The South African Sports Association (SASA) was created in 1958. This organisation was for blacks-only sport. It had eight sport associations under its purview: athletics, cycling, cricket, soccer, weight-lifting, tennis, softball, baseball and netball. The total membership for all eight associations was 70,000.

In 1977, there were 517 white-only netball facilities in South Africa, with a ratio of 1:20,035 facilities to white persons, while there were 29 homelands netball facilities, with a facilities to population ratio of 1:310,443. In 1981, there were 104 netball fields compared to six cricket pitches and four athletics tracks in Greater Soweto. In 1982, the government claimed it was spending ten million rand to build blacks-only sporting facilities. Part of the ten million rand was going towards building 147 new netball courts. This announcement backfired in the international press, who saw it as another example of the South African government under-funding black sports and that it justified the continued boycott of South Africa in the international sport community. In 1988 in Pietermaritzburg, 65 practice fields for tennis, volleyball and netball were used by 11,567 white school children. By contrast, 13,000 coloured and Indian school children shared five practice fields. By 1993, there were open tensions regarding the inability of South Africa's netball team to compete internationally. Most of South Africa's national team members were white. This was despite the fact that many black South African women played netball.

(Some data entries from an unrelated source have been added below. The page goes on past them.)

(* ===== verification/EthashExamples.v ===== *)
(** * Ethash on concrete blocks

    A short chain with an uncle, and the theorems about difficulty, rewards, seals and
    verification applied to it. *)

From stdpp Require Import gmap relations.
From S2P Require Import Prelude Rlp RlpEncode Trie AccessList StateDB StateDBProofs StateDBSnapshots StateDBObserve StateDBEffects.
From S2P Require Import Uint256 VmAnalysis VmContract VmMemory VmGas VmPrecompiles VmGasProofs VmSstore VmRefund VmSupply.
From S2P Require Import ChainConfig BlockTypes Ethash EthashProofs EthashAlgo EthashAlgoProofs EthashSizes EthashVerify EthashVerifyProofs EthashHeaders.

Import Types ZUint256.

(** ** The parameters *)

(** A hash that tells the blocks below apart. *)
Definition mixed (n : nat) (b : bytes) : bytes := be_bytes n (fold_left (fun acc x => (acc * 257 + x + 1) mod 2 ^ 61) b 7).

#[local] Instance eth_crypto : Crypto := {|
  Ecrecover _ _ := None;
  Keccak256 := mixed 32;
  sha256_Sum256 b := replicate 32 1;
  ripemd160_Sum b := replicate 20 2;
  G1 := unit;
  G2 := unit;
  G1_Unmarshal _ := Some tt;
  G2_Unmarshal _ := Some tt;
  G1_Add _ _ := tt;
  G1_ScalarMult _ _ := tt;
  G1_Marshal _ := replicate 64 3;
  PairingCheck _ _ := true;
  blake2b_F h _ _ _ _ _ := h
|}.

#[local] Instance eth_keccak512 : Keccak512 := mixed 64.

Lemma eth_keccak512_length b : length (keccak512_sum b) = 64%nat.
Proof. apply length_be_bytes. Qed.

#[local] Instance eth_backend : Backend := {|
  STrie := Z;
  emptyRoot := 1;
  emptyCodeHash := 2;
  hash_address a := a + 1000;
  hash_code _ := 3;
  snap_account h := Some None;
  trie_account a := Some [];
  decode_account _ := None;
  snap_storage h k := Some [];
  open_storage _ root := Some root;
  empty_storage := 1;
  strie_get t k := Some [];
  read_code _ h := None
|}.

#[local] Instance eth_laws : BackendLaws eth_backend.
Proof. intros a b. cbn. lia. Qed.

(** ** The chain *)

Definition block_header (parent uncle_hash coinbase difficulty number time : Z) : Header :=
  mk_Header parent uncle_hash coinbase 1 2 3 (replicate 256 0) difficulty number 10000000 21000 time [1; 2] 0 (replicate 8 0).

Definition config : Params.ChainConfig := Params.MainnetChainConfig.
Definition header0 : Header := block_header 99 EmptyUncleHash 50 (2 ^ 20) 10 1000.
Definition child (h : Header) (coinbase time : Z) : Header :=
  block_header (Hash h) EmptyUncleHash coinbase (CalcDifficulty config time h) (Number h + 1) time.
Definition header1 : Header := child header0 51 1010.
Definition uncle1 : Header := child header0 52 1012.
Definition header2 : Header := child header1 53 1025.
Definition block2 : Block := mk_Block header2 [uncle1].

Definition known (h n : Z) : option Block :=
  if decide (n = 11 /\ h = Hash header1) then Some (mk_Block header1 [])
  else if decide (n = 10 /\ h = Hash header0) then Some (mk_Block header0 []) else None.

Definition chain : ChainReader := mk_ChainReader config (fun h n => header <$> known h n) known.

Lemma chain_ok : reader_ok chain.
Proof.
  intros h n b. cbn. unfold known. repeat case_decide; intros [= <-]; destruct_and!; subst; by vm_compute.
Qed.

Definition faker : Ethash := mk_Ethash ModeFake 7 (fun _ => None) (fun _ => None) None.

(** An empty directory that can be written, and a test engine that stores its
    caches and datasets there. *)
Definition empty_dir : disk := mk_disk None true true true true true.
Definition tester : Ethash :=
  mk_Ethash ModeTest 0 (fun _ => Some empty_dir) (fun _ => Some (mk_generation (Some empty_dir) (work 4 32768) (work 4 65536))) None.

(** ** Difficulty and rewards *)

Lemma header0_timely : timely 1010 header0.
Proof. split; by vm_compute. Qed.

Lemma DifficultyU256_exact_witness :
  let fits x y := y < 2 ^ 256 -> x = y in
  fits (CalcDifficultyHomesteadU256 1010 header0) (difficulty_rule 2048 (2 ^ 20) (homestead_factor 1010 header0) 11).
Proof. destruct (DifficultyU256_exact 5000000 1010 header0 header0_timely) as (_ & H & _); [by vm_compute|exact H]. Defined.

Lemma DifficultyU256_diverges_witness : CalcDifficultyFrontierU256 1010 header0 <> calcDifficultyFrontier 1010 header0.
Proof.
  destruct (DifficultyU256_diverges 5000000 1010 header0 header0_timely) as (_ & _ & H); [by vm_compute|lia|].
  apply H; by vm_compute.
Defined.

Lemma CalcDifficulty_bounds_witness : MinimumDifficulty <= CalcDifficulty config 1010 header0.
Proof. destruct (CalcDifficulty_bounds config 1010 header0) as [H _]; [by vm_compute..|exact H]. Defined.

Lemma verified_issuance_witness :
  let t := accumulateRewards (New true) header2 [uncle1] in
  wf t /\ (forall b, balance (New true) b <= balance t b) /\
  exists i, 16 * (8 * 10 ^ 18) <= 16 * i <= 45 * (8 * 10 ^ 18) /\
    forall l, NoDup l -> [53; 52] ⊆ l -> supply l t = supply l (New true) + i.
Proof.
  apply (verified_issuance faker chain block2 2000 (New true)).
  - done.
  - apply chain_ok.
  - by vm_compute.
  - apply New_start.
  - vm_compute. reflexivity.
  - constructor; [by vm_compute|constructor].
Defined.

(** ** The proof of work *)

Lemma hashimotoFull_Light_witness :
  exists cache dataset, generateCache 16 (seedHash 1) = Ret cache /\ generateDataset (rev (work 3 6400)) (replicate 1600 0) cache = Ret dataset /\
    forall hash nonce, exists r, hashimotoFull dataset hash nonce = Ret r /\ hashimotoLight 6400 cache hash nonce = Ret r.
Proof.
  apply (hashimotoFull_Light eth_keccak512_length 1 (seedHash 1) 3 (rev (work 3 6400)) (replicate 1600 0)); [done|done|done|].
  symmetry. apply Permutation_rev.
Defined.

Lemma tester_ok : engine_ok tester.
Proof.
  split; [intros e d [= <-] buffer; done|]. split; [|done]. intros e g [= <-] size. unfold dataset_bytes.
  rewrite decide_True by done. intros ->. split; [by exists 4|]. split; [by exists 4|]. intros d [= <-] buffer. done.
Qed.

Lemma verifySeal_fulldag_witness : verifySeal tester header2 true = verifySeal tester header2 false.
Proof. destruct (verifySeal_fulldag eth_keccak512_length tester header2 true tester_ok) as [H _]; [done|done|exact H]. Defined.

(** ** Verification *)

Lemma verifyHeaderWorker_batch_witness :
  valid_batch faker chain 2000 header0 [header1; header2] [true; true] /\ Number header2 = Number header0 + 1 + 1.
Proof.
  destruct (verifyHeaderWorker_batch faker chain 2000 header0 [header1; header2] [true; true]) as [H1 H2].
  - intros h [= <-]. by vm_compute.
  - by vm_compute.
  - repeat constructor; by vm_compute.
  - done.
  - done.
  - assert (HV : valid_batch faker chain 2000 header0 [header1; header2] [true; true]).
    { apply H1. intros [|[|i]] Hi; [by vm_compute|by vm_compute|cbn in Hi; lia]. }
    split; [exact HV|]. exact (proj1 (H2 HV 1%nat header2 eq_refl)).
Defined.

Definition template : Header :=
  mk_Header (Hash header0) EmptyUncleHash 51 1 2 3 (replicate 256 0) 0 11 (CalcGasLimit (mk_Block header0 []) 8000000 8000000) 21000 1010 [1; 2] 0 (replicate 8 0).
Definition prepared : Header := set_Difficulty template (CalcDifficulty config 1010 header0).

Lemma template_prepared : Prepare chain template = Ret prepared.
Proof. vm_compute. reflexivity. Qed.

Lemma Prepare_accepted_witness : verifyHeader faker chain prepared header0 false false 2000 = run (Ret tt).
Proof.
  destruct (Prepare_accepted faker chain (mk_Block header0 []) template prepared 8000000 8000000 2000) as [H _];
    [exact template_prepared|vm_compute; reflexivity|split_and!; by vm_compute|by vm_compute..|]. apply H. by vm_compute.
Defined.

Lemma ApplyDAOHardFork_moves_witness : balance (ApplyDAOHardFork (New true)) 0xd4fe7bc31cedb7bfb8a345f31e668033056b2728 = 0.
Proof. destruct (ApplyDAOHardFork_moves (New true)) as (_ & H & _); [apply New_start|]. apply H. apply (bool_decide_unpack _). vm_compute. exact I. Defined.

Lemma VerifyHeaders_delivers_witness :
  let headers := [header1; header2] in
  (exists t, work_step faker chain headers [true; true] 2000 4 (VerifyHeaders faker headers) t) \/
  errorsOut (VerifyHeaders faker headers) = map (fun i => verifyHeaderWorker faker chain headers [true; true] i 2000) (seq 0 2).
Proof.
  destruct (VerifyHeaders_delivers faker chain [header1; header2] [true; true] 2000 4) as (_ & _ & H); [lia|done|done|]. apply H. apply rtc_refl.
Defined.
Lemma list_Remove_ok l tx x : wf_list l -> litems l !! AccountNonce tx = Some x ->
  exists invalids l', list_Remove l tx = Ret (true, invalids, l') /\ wf_list l' /\ strict l' = strict l /\ x :: invalids ++ listed l' ≡ₚ listed l /\
    (forall y, y ∈ invalids -> strict l = true /\ AccountNonce tx < AccountNonce y) /\ (strict l = true -> forall y, y ∈ listed l' -> AccountNonce y < AccountNonce tx).
Proof.
  intros Hl Hx. pose proof (wl_keyed l Hl) as Hk. unfold list_Remove. destruct (sorted_Remove_ok (txs l) (AccountNonce tx) (wl_map l Hl)) as (m1 & -> & Hm1 & Hi).
  fold (litems l) in Hi |- *. rewrite bool_decide_eq_true_2 by (by eexists). cbn [mbind outcome_bind negb]. pose proof (in_order_take _ _ _ Hk Hx) as Hp. rewrite <- Hi in Hp. destruct (strict l) eqn:Hs; cycle 1.
  { eexists [], _. split; [done|]. split; [|split; [done|split; [by rewrite Hp|split; [by intros ? ?%elem_of_nil|done]]]]. apply wf_set_txs; [done|done|]. intros y Hy. unfold listed. rewrite Hp. by constructor. }
  pose proof (sorted_Filter_ok m1 (fun y => bool_decide (AccountNonce y > AccountNonce tx)) Hm1) as Hf. destruct (sorted_Filter m1 _) as [inv m2]. destruct Hf as (Hm2 & Hi2 & Hv).
  pose proof (filter_perm (fun y => bool_decide (AccountNonce y > AccountNonce tx)) _ _ (wf_keyed _ Hm1) Hv) as Hp2. cbv beta in Hp2. rewrite <- Hi2 in Hp2.
  exists inv, (set_txs l m2). split; [done|]. split; [|split; [done|split; [|split]]].
  - apply wf_set_txs; [done|done|]. intros y Hy. unfold listed. rewrite Hp, <- Hp2. set_solver.
  - unfold listed. rewrite Hp, <- Hp2. done.
  - intros y. rewrite Hv. intros ([n z] & -> & Hz%elem_of_map_to_list)%list_elem_of_fmap. apply map_lookup_filter_Some in Hz as [_ Hz%bool_decide_eq_true]. cbn in *. split; [done|lia].
  - intros _ y Hy. unfold listed, litems in Hy. cbn in Hy. apply elem_of_in_order in Hy; [|by apply wf_keyed]. rewrite Hi2 in Hy. apply map_lookup_filter_Some in Hy as [Hy Hb%bool_decide_eq_false]. cbn in Hb.
    rewrite Hi in Hy. apply lookup_delete_Some in Hy as [? _]. lia.
Qed.

Lemma list_Flatten_ok l : wf_list l -> exists l', list_Flatten l = (listed l, l') /\ wf_list l' /\ strict l' = strict l /\ litems l' = litems l.
Proof.
  intros Hl. unfold list_Flatten, sorted_Flatten. destruct (sorted_flatten_ok (txs l) (wl_map l Hl)) as (m & -> & Hm & Hi). eexists. split; [done|]. split; [|done].
  apply wf_set_txs; [done|done|]. intros tx. by rewrite Hi.
Qed.

Lemma list_LastElement_ok l r x : wf_list l -> listed l = r ++ [x] -> exists l', list_LastElement l = Ret (x, l') /\ wf_list l' /\ strict l' = strict l /\ litems l' = litems l.
Proof.
  intros Hl Hr. unfold list_LastElement. destruct (sorted_LastElement_ok (txs l) r x (wl_map l Hl) Hr) as (m & -> & Hm & Hi). eexists. split; [done|]. split; [|done].
  apply wf_set_txs; [done|done|]. intros tx. by rewrite Hi.
Qed.

Lemma list_Len_eq l : list_Len l = zlen (listed l).
Proof. unfold list_Len, sorted_Len, zlen, listed. by rewrite length_in_order. Qed.

Lemma list_Empty_true l : list_Empty l = true <-> listed l = [].
Proof. unfold list_Empty. rewrite bool_decide_eq_true, list_Len_eq. unfold zlen. split; [|by intros ->]. destruct (listed l); [done|cbn; lia]. Qed.
End ListOrder.

(** ** Parts of a list *)

Lemma listed_NoDup l : wf_list l -> NoDup (AccountNonce <$> listed l).
Proof. intros Hl. unfold listed. rewrite keys_in_order by auto. apply NoDup_fst_map_to_list. Qed.

Lemma lookup_listed l n : wf_list l -> is_Some (litems l !! n) <-> exists tx, tx ∈ listed l /\ AccountNonce tx = n.
Proof.
  intros Hl. split.
  - intros [tx Ht]. pose proof (keyed_nonce _ _ _ (wl_keyed l Hl) Ht) as E. exists tx. split; [|done]. apply elem_of_listed; [done|]. by rewrite E.
  - intros (tx & Ht%elem_of_listed & <-); [by eexists|done].
Qed.

(** The nonces of what is taken out and of what stays are different. *)
Lemma split_nonces l l' r : wf_list l -> r ++ listed l' ≡ₚ listed l -> NoDup (AccountNonce <$> r) /\ forall x y, x ∈ r -> y ∈ listed l' -> AccountNonce x <> AccountNonce y.
Proof.
  intros Hl Hp. pose proof (listed_NoDup l Hl) as Hn. rewrite <- Hp, fmap_app in Hn. apply list.NoDup_app in Hn as (Hr & Hd & _). split; [done|].
  intros x y Hx Hy E. apply (Hd (AccountNonce x)); [by apply list_elem_of_fmap_2|]. rewrite E. by apply list_elem_of_fmap_2.
Qed.
(* ===== verification/TxLookup.v ===== *)
(** * Lookup, prices and nonces of the pool (core/tx_pool.go, core/tx_list.go, core/tx_noncer.go)

    All transactions of the pool by hash, local and remote ones apart; the heap of the
    remote transactions by price; and the next nonces of the accounts.  A lookup holds a
    given collection of transactions, each under its hash, and counts their slots; the
    price heap covers the remote ones. *)

From stdpp Require Import gmap sorting.
From S2P Require Import Prelude VmPrecompiles GoHeap TxList TxListProofs TxSigning.

Section Lookup.
Context {C : Crypto} {MO : MapOrder}.

(** ** Sets of accounts *)

Definition accountSet : Type := gset Z.

Definition contains (s : accountSet) (addr : Z) : bool := bool_decide (addr ∈ s).
Definition containsTx (sg : Signer) (s : accountSet) (tx : Transaction) : bool := match Sender sg tx with Some a => contains s a | None => false end.
Definition addTx (sg : Signer) (s : accountSet) (tx : Transaction) : accountSet := match Sender sg tx with Some a => {[a]} ∪ s | None => s end.

(** ** txLookup *)

Definition txSlotSize : Z := 32 * 1024.
Definition txMaxSize : Z := 4 * txSlotSize.

Definition numSlots (tx : Transaction) : Z := (tx_Size tx + txSlotSize - 1) / txSlotSize.

Record txLookup := mk_txLookup {
  slots : Z;
  lk_locals : gmap Z Transaction;
  lk_remotes : gmap Z Transaction
}.

Definition newTxLookup : txLookup := mk_txLookup 0 ∅ ∅.

Definition lookup_Get (t : txLookup) (hash : Z) : option Transaction :=
  match lk_locals t !! hash with Some tx => Some tx | None => lk_remotes t !! hash end.
Definition GetLocal (t : txLookup) (hash : Z) : option Transaction := lk_locals t !! hash.
Definition GetRemote (t : txLookup) (hash : Z) : option Transaction := lk_remotes t !! hash.
Definition Count (t : txLookup) : Z := Z.of_nat (size (lk_locals t)) + Z.of_nat (size (lk_remotes t)).
Definition LocalCount (t : txLookup) : Z := Z.of_nat (size (lk_locals t)).
Definition RemoteCount (t : txLookup) : Z := Z.of_nat (size (lk_remotes t)).
Definition Slots (t : txLookup) : Z := slots t.
(* ===== verification/TxPool.v ===== *)
(** * The transaction pool (core/tx_pool.go)

    The pool keeps the executable transactions of every account in [pending] and the
    others in [queue].  The lock that every operation takes makes them sequential; the
    readings of the clock, the order in which a map is visited and the order of equal
    elements after a sort are arbitrary.  Logs and metrics are left out. *)

From stdpp Require Import gmap sorting.
From S2P Require Import Prelude VmPrecompiles BlockTypes ChainConfig StateTransition GoHeap TxList TxSigning TxLookup.

(** ** Errors *)

Inductive pool_err :=
| ErrAlreadyKnown | ErrInvalidSender | ErrUnderpriced | ErrTxPoolOverflow | ErrReplaceUnderpriced | ErrGasLimit | ErrNegativeValue | ErrOversizedData
| ErrCore (e : Core.error).

#[global] Instance pool_err_dec : EqDecision pool_err.
Proof. solve_decision. Defined.

(** ** Configuration *)

Record TxPoolConfig := mk_TxPoolConfig {
  Locals : list Z;
  NoLocals : bool;
  Journal : bytes;
  Rejournal : Z;
  PriceLimit : Z;
  PriceBump : Z;
  AccountSlots : Z;
  GlobalSlots : Z;
  AccountQueue : Z;
  GlobalQueue : Z;
  Lifetime : Z
}.

Definition Second : Z := 10 ^ 9.
Definition Hour : Z := 3600 * Second.

(** The name of the journal is ["transactions.rlp"]. *)
Definition DefaultTxPoolConfig : TxPoolConfig :=
  mk_TxPoolConfig [] false [116; 114; 97; 110; 115; 97; 99; 116; 105; 111; 110; 115; 46; 114; 108; 112] Hour 1 10 16 4096 64 1024 (3 * Hour).

Definition sanitize (conf : TxPoolConfig) : TxPoolConfig :=
  let at_least low v d := if decide (v < low) then d else v in
  mk_TxPoolConfig (Locals conf) (NoLocals conf) (Journal conf)
    (at_least Second (Rejournal conf) Second)
    (at_least 1 (PriceLimit conf) (PriceLimit DefaultTxPoolConfig))
    (at_least 1 (PriceBump conf) (PriceBump DefaultTxPoolConfig))
    (at_least 1 (AccountSlots conf) (AccountSlots DefaultTxPoolConfig))
    (at_least 1 (GlobalSlots conf) (GlobalSlots DefaultTxPoolConfig))
    (at_least 1 (AccountQueue conf) (AccountQueue DefaultTxPoolConfig))
    (at_least 1 (GlobalQueue conf) (GlobalQueue DefaultTxPoolConfig))
    (at_least 1 (Lifetime conf) (Lifetime DefaultTxPoolConfig)).

(** ** The chain as the pool sees it *)

(** What the pool reads of a [state.StateDB]. *)
Record StateReader := mk_StateReader { GetNonce : Z -> Z; GetBalance : Z -> Z }.

Record TxBlock := mk_TxBlock { blk_header : Types.Header; Transactions : list Transaction }.

(** The interface [blockChain]. *)
Record blockChain := mk_blockChain {
  CurrentBlock : TxBlock;
  GetBlock : Z -> Z -> option TxBlock;
  StateAt : Z -> option StateReader
}.

(** What does not change in a pool, and the readings of the clock, in nanoseconds. *)
Class PoolEnv := {
  config : TxPoolConfig;
  chainconfig : Params.ChainConfig;
  clock : nat -> Z
}.

(** [sort.Sort] of the accounts by heartbeat. *)
Class BeatOrder := {
  sort_beats : list (Z * Z) -> list (Z * Z);
  sort_beats_perm l : sort_beats l ≡ₚ l;
  sort_beats_sorted l : StronglySorted (fun x y => x.2 <= y.2) (sort_beats l)
}.

(** ** The pool *)

(** [journal] has what was written to the journal, [events] what was sent to the
    scheduler, [ticks] the number of readings of the clock. *)
Record TxPool := mk_TxPool {
  gasPrice : Z;
  istanbul : bool;
  currentState : StateReader;
  pendingNonces : txNoncer;
  currentMaxGas : Z;
  locals : accountSet;
  journal : option (list Transaction);
  pending : gmap Z txList;
  queue : gmap Z txList;
  beats : gmap Z Z;
  all : txLookup;
  priced : txPricedList;
  events : list Transaction;
  ticks : nat
}.

Definition set_gasPrice (p : TxPool) v := mk_TxPool v (istanbul p) (currentState p) (pendingNonces p) (currentMaxGas p) (locals p) (journal p) (pending p) (queue p) (beats p) (all p) (priced p) (events p) (ticks p).
Definition set_istanbul (p : TxPool) v := mk_TxPool (gasPrice p) v (currentState p) (pendingNonces p) (currentMaxGas p) (locals p) (journal p) (pending p) (queue p) (beats p) (all p) (priced p) (events p) (ticks p).
Definition set_state (p : TxPool) s n g := mk_TxPool (gasPrice p) (istanbul p) s n g (locals p) (journal p) (pending p) (queue p) (beats p) (all p) (priced p) (events p) (ticks p).
Definition set_nonces (p : TxPool) v := mk_TxPool (gasPrice p) (istanbul p) (currentState p) v (currentMaxGas p) (locals p) (journal p) (pending p) (queue p) (beats p) (all p) (priced p) (events p) (ticks p).
Definition set_locals (p : TxPool) v := mk_TxPool (gasPrice p) (istanbul p) (currentState p) (pendingNonces p) (currentMaxGas p) v (journal p) (pending p) (queue p) (beats p) (all p) (priced p) (events p) (ticks p).
Definition set_journal (p : TxPool) v := mk_TxPool (gasPrice p) (istanbul p) (currentState p) (pendingNonces p) (currentMaxGas p) (locals p) v (pending p) (queue p) (beats p) (all p) (priced p) (events p) (ticks p).
Definition set_pending (p : TxPool) v := mk_TxPool (gasPrice p) (istanbul p) (currentState p) (pendingNonces p) (currentMaxGas p) (locals p) (journal p) v (queue p) (beats p) (all p) (priced p) (events p) (ticks p).
Definition set_queue (p : TxPool) v := mk_TxPool (gasPrice p) (istanbul p) (currentState p) (pendingNonces p) (currentMaxGas p) (locals p) (journal p) (pending p) v (beats p) (all p) (priced p) (events p) (ticks p).
Definition set_beats (p : TxPool) v := mk_TxPool (gasPrice p) (istanbul p) (currentState p) (pendingNonces p) (currentMaxGas p) (locals p) (journal p) (pending p) (queue p) v (all p) (priced p) (events p) (ticks p).
Definition set_all (p : TxPool) v := mk_TxPool (gasPrice p) (istanbul p) (currentState p) (pendingNonces p) (currentMaxGas p) (locals p) (journal p) (pending p) (queue p) (beats p) v (priced p) (events p) (ticks p).
Definition set_priced (p : TxPool) v := mk_TxPool (gasPrice p) (istanbul p) (currentState p) (pendingNonces p) (currentMaxGas p) (locals p) (journal p) (pending p) (queue p) (beats p) (all p) v (events p) (ticks p).
Definition set_events (p : TxPool) v := mk_TxPool (gasPrice p) (istanbul p) (currentState p) (pendingNonces p) (currentMaxGas p) (locals p) (journal p) (pending p) (queue p) (beats p) (all p) (priced p) v (ticks p).
Definition tick (p : TxPool) := mk_TxPool (gasPrice p) (istanbul p) (currentState p) (pendingNonces p) (currentMaxGas p) (locals p) (journal p) (pending p) (queue p) (beats p) (all p) (priced p) (events p) (S (ticks p)).

(** The entry of an account, and the map with a list for the account. *)
Definition set_pending_list (p : TxPool) (addr : Z) (l : txList) : TxPool := set_pending p (<[addr := l]> (pending p)).
Definition set_queue_list (p : TxPool) (addr : Z) (l : txList) : TxPool := set_queue p (<[addr := l]> (queue p)).

Section Pool.
Context {C : Crypto} {MO : MapOrder} {Env : PoolEnv} {BO : BeatOrder}.

Definition signer : Signer := EIP155Signer (default 0 (Params.ChainID chainconfig)).
Definition sender (tx : Transaction) : option Z := Sender signer tx.
(** The zero address where there is no sender. *)
Definition from_of (tx : Transaction) : Z := default 0 (sender tx).

(** [time.Now] *)
Definition now (p : TxPool) : Z * TxPool := (clock (ticks p), tick p).

(** A list of transactions drops out of the lookup; the price heap is told how many. *)
Definition all_Remove (p : TxPool) (hash : Z) : TxPool := set_all p (lookup_Remove (all p) hash).
Definition Removed (p : TxPool) (count : Z) : TxPool := set_priced p (priced_Removed (all p) (priced p) count).
Definition remove_all (p : TxPool) (l : list Transaction) : TxPool := fold_left (fun p tx => all_Remove p (tx_Hash tx)) l p.
Definition beat (p : TxPool) (addr : Z) : TxPool := let '(t, p) := now p in set_beats p (<[addr := t]> (beats p)).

There were well-educated blacks who were middle and upper class during the 1970s and 1980s.  One of the ways they tried to achieve success and greater acceptance in the white community was by participating in sports such as cricket, netball and rugby. When they did, they had to play using white standards of play.  If they were successful, the athletes were only compared to white athletes.

Post Apartheid
In the post-apartheid South Africa, blacks became more involved in leadership positions in South Africa, in areas like the National Olympic Committee of South Africa and in soccer. This was not the case with netball, which continued to be run by whites. During 1994, there were allegations of racism over the selection of players to the national squad. In 1995, the white only Stellenbosch had around fifteen netball courts and six hockey fields. A lack of a wider community identity hindered the ability of netball to racially integrate in the post-apartheid South Africa. In 1997, white women as participants still outnumbered their black South African counterparts. One of the sports contested is netball. Netball has a large spectator base composed of white women.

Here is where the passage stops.